Tuesday, July 27, 2010

Jef Lee Johnson, The Sigularity, (Dreambox Media, 2000)

This one pushes it in many directions; electric grooves, blues, funk, noise, psychedelia, and soul. It's reminiscent at times of Jean-Paul Bourelly and Hendrix, but it's consistently rewarding and original. Features Charles Baldwin (bass) and Ted Thomas Jr. (drums). Gotta love the super funky, cerebral and angular cover of Al Green's "Love and Happiness." Jef Lee Johnson is the consummate guitarist. Just a great record.
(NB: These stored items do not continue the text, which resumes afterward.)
Lemma header_fields_join (m : mem) : forall rem n ptr col names tail,
  Forall (plain Delim) rem ->
  skipn ptr m = join Delim rem ++ tail ->
  Columns <= col + n -> length names = Columns ->
  (forall i, col <= i -> sv_bytes m (nth i names sv_empty) = []) ->
  let names' := Reader.header_fields arch Columns Delim m n
                  (ptr + length (join Delim rem)) ptr col names in
  (forall i, i < col -> nth i names' sv_empty = nth i names sv_empty)
  /\ (forall i, col <= i < Columns ->
        sv_bytes m (nth i names' sv_empty) = nth (i - col) rem []).
Proof.
  induction rem as [|f rem IH]; intros n ptr col names tail Hpl Hm Hn Ln Hempty; cbv zeta.
  - cbn [join length]. rewrite header_fields_stop by lia.
    split; [reflexivity|]. intros i Hi. rewrite nth_nil_field. apply Hempty. lia.
  - apply Forall_cons_iff in Hpl. destruct Hpl as [Hf Hrest].
    destruct (Nat.lt_ge_cases col Columns) as [Hcol | Hcol];
      [|rewrite header_fields_stop by lia; split; [reflexivity | intros i Hi; lia]].
    destruct n as [|n]; [lia|].
    destruct rem as [|g rest].
    + cbn [join]. destruct f as [|c0 f'].
      * cbn [length]. rewrite header_fields_stop by lia.
        split; [reflexivity|]. intros i Hi. rewrite Hempty by lia.
        destruct (i - col) as [|[|k]]; reflexivity.
      * set (f := c0 :: f') in *.
        assert (Hlen : 0 < length f) by (cbn; lia).
        cbn [Reader.header_fields].
        destruct (Nat.ltb_spec col Columns); [|lia].
        destruct (Nat.ltb_spec ptr (ptr + length f)); [|lia]. cbn [andb].
        cbn [join] in Hm.
        rewrite (@find_field_end_plain arch Delim m ptr (ptr + length f - ptr) f tail Hm Hf)
          by (left; lia).
        destruct (Nat.ltb_spec (ptr + length f) (ptr + length f)); [lia|]. cbn [andb].
        rewrite header_fields_stop by lia.
        split; [intros i Hi; apply nth_upd_any; lia|].
        intros i Hi. destruct (Nat.eq_dec i col) as [-> | Hne].
        -- rewrite nth_upd, Nat.eqb_refl, Nat.sub_diag by lia. cbn [nth].
           rewrite sv_bytes_view by lia. apply (slice_skipn m ptr f tail Hm).
        -- rewrite nth_upd_any by exact Hne. rewrite Hempty by lia.
           destruct (i - col) as [|[|k]] eqn:E; [lia | reflexivity | reflexivity].
    + change (join Delim (f :: g :: rest)) with (f ++ Delim :: join Delim (g :: rest)) in *.
      set (J := join Delim (g :: rest)) in *.
      rewrite length_app. cbn [length].
      cbn [Reader.header_fields].
      destruct (Nat.ltb_spec col Columns); [|lia].
      destruct (Nat.ltb_spec ptr (ptr + (length f + S (length J)))); [|lia]. cbn [andb].
      rewrite <- app_assoc in Hm.
      rewrite (@find_field_end_plain arch Delim m ptr _ f ((Delim :: J) ++ tail) Hm Hf).
      2:{ right. split; [lia|]. cbn [app nth]. apply is_field_end_iff. left; reflexivity. }
      assert (Hd : byte_at m (ptr + length f) = Delim).
      { rewrite (byte_at_skipn m ptr (length f) Hm), app_nth2, Nat.sub_diag by lia.
        reflexivity. }
      rewrite Hd, Ascii.eqb_refl.
      destruct (Nat.ltb_spec (ptr + length f) (ptr + (length f + S (length J)))); [|lia].
      cbn [andb].
      set (v := {| sv_data := ptr; sv_size := ptr + length f - ptr |}).
      destruct (IH n (S (ptr + length f)) (S col) (upd names col v) tail) as [IH1 IH2].
      * exact Hrest.
      * replace (S (ptr + length f)) with (ptr + (length f + 1)) by lia.
        rewrite (skipn_more m ptr (length f + 1) Hm).
        rewrite skipn_app. rewrite skipn_all2 by lia.
        replace (length f + 1 - length f) with 1 by lia. reflexivity.
      * lia.
      * rewrite length_upd. exact Ln.
      * intros i Hi. rewrite nth_upd_any by lia. apply Hempty. lia.
      * fold J in IH1, IH2.
        replace (S (ptr + length f) + length J) with (ptr + (length f + S (length J)))
          in IH1, IH2 by lia.
        split.
        -- intros i Hi. rewrite IH1 by lia. apply nth_upd_any. lia.
        -- intros i Hi. destruct (Nat.eq_dec i col) as [-> | Hne].
           ++ rewrite IH1 by lia. rewrite nth_upd, Nat.eqb_refl, Nat.sub_diag by lia.
              cbn [nth]. unfold v. rewrite sv_bytes_view by lia.
              apply (slice_skipn m ptr f _ Hm).
           ++ rewrite IH2 by lia. replace (i - col) with (S (i - S col)) by lia. reflexivity.
Qed.

(** Where a line of field bytes and delimiters ends. *)
Lemma line_bounds (m : mem) (cur : nat) (line t post : list ascii) :
  skipn cur m = line ++ t ++ post ->
  length m = cur + length line + length t + length post ->
  Forall (fun c => c <> LF /\ c <> CR) line ->
  t = [LF] \/ t = [CR; LF] \/ (post = [] /\ (t = [] \/ t = [CR])) ->
  let nl := detail.find_newline arch m cur (length m - cur) in
  (if (cur <? cur + nl) && Ascii.eqb (byte_at m (cur + nl - 1)) CR
   then cur + nl - 1 else cur + nl) = cur + length line
  /\ (if cur + nl <? length m then S (cur + nl) else length m)
     = cur + length line + length t.
Proof.
  intros Hsk Hmlen Hbytes Ht. cbv zeta.
  assert (Hnolf : Forall (fun c => c <> LF) line).
  { eapply Forall_impl; [|exact Hbytes]. intros c Hc. exact (proj1 Hc). }
  assert (Hlast : 0 < length line -> byte_at m (cur + length line - 1) <> CR).
  { intros Hpos. replace (cur + length line - 1) with (cur + (length line - 1)) by lia.
    rewrite (byte_at_skipn m cur (length line - 1) Hsk), app_nth1 by lia.
    rewrite Forall_forall in Hbytes. apply Hbytes, nth_In. lia. }
  assert (Hcr : forall rest, t ++ post = CR :: rest ->
                  byte_at m (cur + length line) = CR).
  { intros rest E. rewrite (byte_at_skipn m cur (length line) Hsk).
    rewrite app_nth2, Nat.sub_diag, E by lia. reflexivity. }
  assert (Hplain_end :
            (if (cur <? cur + length line)
                && Ascii.eqb (byte_at m (cur + length line - 1)) CR
             then cur + length line - 1 else cur + length line) = cur + length line).
  { destruct (Nat.ltb_spec cur (cur + length line)) as [Hpos|]; [|reflexivity].
    destruct (Ascii.eqb_spec (byte_at m (cur + length line - 1)) CR) as [E|]; [|reflexivity].
    exfalso. apply Hlast; [lia | exact E]. }
  assert (Hcr_end : forall rest, t ++ post = CR :: rest ->
            (if (cur <? cur + (length line + 1))
                && Ascii.eqb (byte_at m (cur + (length line + 1) - 1)) CR
             then cur + (length line + 1) - 1 else cur + (length line + 1))
            = cur + length line).
  { intros rest E. replace (cur + (length line + 1) - 1) with (cur + length line) by lia.
    rewrite (Hcr _ E), Ascii.eqb_refl.
    destruct (Nat.ltb_spec cur (cur + (length line + 1))); [reflexivity | lia]. }
  destruct Ht as [-> | [-> | [-> [-> | ->]]]]; cbn [length app] in *.
  - rewrite (@find_newline_line arch m cur _ line (LF :: post) Hsk Hnolf)
      by (right; split; [lia | reflexivity]).
    split; [exact Hplain_end|].
    destruct (Nat.ltb_spec (cur + length line) (length m)); lia.
  - assert (E : detail.find_newline arch m cur (length m - cur) = length line + 1).
    { replace (length line + 1) with (length (line ++ [CR]))
        by (rewrite length_app; reflexivity).
      apply (@find_newline_line arch m cur _ (line ++ [CR]) (LF :: post)).
      - rewrite <- app_assoc. exact Hsk.
      - apply Forall_app. split; [exact Hnolf | constructor; [discriminate | constructor]].
      - right. rewrite length_app. cbn [length]. split; [lia | reflexivity]. }
    rewrite E. split; [exact (Hcr_end _ eq_refl)|].
    destruct (Nat.ltb_spec (cur + (length line + 1)) (length m)); lia.
  - rewrite (@find_newline_line arch m cur _ line [] Hsk Hnolf) by (left; lia).
    split; [exact Hplain_end|].
    destruct (Nat.ltb_spec (cur + length line) (length m)); lia.
  - assert (E : detail.find_newline arch m cur (length m - cur) = length line + 1).
    { replace (length line + 1) with (length (line ++ [CR]))
        by (rewrite length_app; reflexivity).
      apply (@find_newline_line arch m cur _ (line ++ [CR]) []).
      - rewrite <- app_assoc. exact Hsk.
      - apply Forall_app. split; [exact Hnolf | constructor; [discriminate | constructor]].
      - left. rewrite length_app. cbn [length]. lia. }
    rewrite E. split; [exact (Hcr_end _ eq_refl)|].
    destruct (Nat.ltb_spec (cur + (length line + 1)) (length m)); lia.
Qed.
(** * Form 16 field extraction ([file_return.js], [extractDetails])

    A shallow embedding of the field-extraction function of
    [src/file_return.js] together with the part of the ECMAScript
    regular-expression semantics (backtracking matcher, [String.prototype.match],
    [trim], anchored [replace]) that the function relies on. *)

From Stdlib Require Import List NArith Bool Arith Lia String Ascii.
Import ListNotations.
Local Open Scope list_scope.

(** ** Strings

    A JavaScript string is a sequence of UTF-16 code units. *)

Definition char := N.
Definition jsstring := list char.

(** Literals of the development are written as Rocq strings. *)
Definition lit (s : string) : jsstring :=
  map N_of_ascii (list_ascii_of_string s).

Definition LF : char := 10%N.

Definition chr (a : ascii) : char := N_of_ascii a.

Section CodeUnits.
Open Scope N_scope.

Definition in_range (lo hi c : char) : bool := (lo <=? c) && (c <=? hi).

Definition is_digit (c : char) : bool := in_range 48 57 c.
Definition is_upper (c : char) : bool := in_range 65 90 c.
Definition is_lower (c : char) : bool := in_range 97 122 c.

(** The class [[a-zA-Z0-9]] of the cleaning pattern. *)
Definition is_alnum (c : char) : bool := is_lower c || is_upper c || is_digit c.

(** LineTerminator: LF, CR, LS, PS. *)
Definition is_line_terminator (c : char) : bool :=
  (c =? 10) || (c =? 13) || (c =? 8232) || (c =? 8233).

(** WhiteSpace and LineTerminator code units: what [\s] matches and what
    [String.prototype.trim] removes. *)
Definition is_space (c : char) : bool :=
  in_range 9 13 c || (c =? 32) || (c =? 160) || (c =? 5760)
  || in_range 8192 8202 c || (c =? 8232) || (c =? 8233) || (c =? 8239)
  || (c =? 8287) || (c =? 12288) || (c =? 65279).

(** The other case variant of an ASCII letter. *)
Definition swapcase (c : char) : char :=
  if is_upper c then c + 32 else if is_lower c then c - 32 else c.

(** Canonicalize of the pattern semantics without the [u] flag.  A code unit
    at or above 128 is never folded to one below 128; every literal and class
    bound used by the patterns of this file is ASCII, so the folding of the
    upper range is not observable and is the identity here. *)
Definition canonicalize (ignoreCase : bool) (c : char) : char :=
  if ignoreCase && is_lower c then c - 32 else c.

End CodeUnits.

(** ** Patterns *)

(** Members of a character class. *)
Inductive citem : Type :=
| CChar (c : char)          (* a single character, [:] *)
| CRange (lo hi : char)     (* [A-Z] *)
| CDigit                    (* [\d] *)
| CSpace                    (* [\s] *)
| CNonSpace.                (* [\S] *)

Inductive regex : Type :=
| Eps                                            (* empty pattern *)
| Chr (c : char)                                 (* pattern character *)
| Dot                                            (* [.] without the s flag *)
| Class (invert : bool) (items : list citem)     (* [[...]], [[^...]], [\s], [\d] *)
| Seq (r1 r2 : regex)
| Alt (r1 r2 : regex)
| Quant (r : regex) (min : nat) (max : option nat) (greedy : bool)
| Cap (r : regex).                               (* the capturing group *)

(** Every pattern of the program has at most one capturing group, and only
    [match[1]] is read: the capture list is the single slot of group 1. *)
Definition captures := option jsstring.

Fixpoint has_cap (r : regex) : bool :=
  match r with
  | Eps | Chr _ | Dot | Class _ _ => false
  | Seq r1 r2 | Alt r1 r2 => has_cap r1 || has_cap r2
  | Quant r1 _ _ _ => has_cap r1
  | Cap _ => true
  end.

Definition item_has (it : citem) (c : char) : bool :=
  match it with
  | CChar a => N.eqb c a
  | CRange lo hi => in_range lo hi c
  | CDigit => is_digit c
  | CSpace => is_space c
  | CNonSpace => negb (is_space c)
  end.

Definition class_has (items : list citem) (c : char) : bool :=
  existsb (fun it => item_has it c) items.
This is Stewart Mason's review at allmusic.com:

"The Singularity is as good a description as any of guitarist Jef Lee Johnson's multi-hyphenated stew of rock, blues, jazz, soul, and noise. Recorded live (mostly during a two-night stand at New York's Knitting Factory, but also with some in-studio workouts), the 17 songs range from minute-long snatches of atmosphere to extended tracks like the ten-minute wiggly funk groove "Ain't Seen Irene" and the almost Hendrix-like space rock of "Communion." A point of similarity would be Material, the early-'80s kings of New York art-funk, but nothing on The Singularity is as precious as Material's over-studied music could often be. Even on those songs where Johnson risks overplaying, his gritty and direct vocals, along with his seldom-hidden knowledge of solid rock and soul riffs, are enough to make The Singularity an immediately accessible but far from simple collection."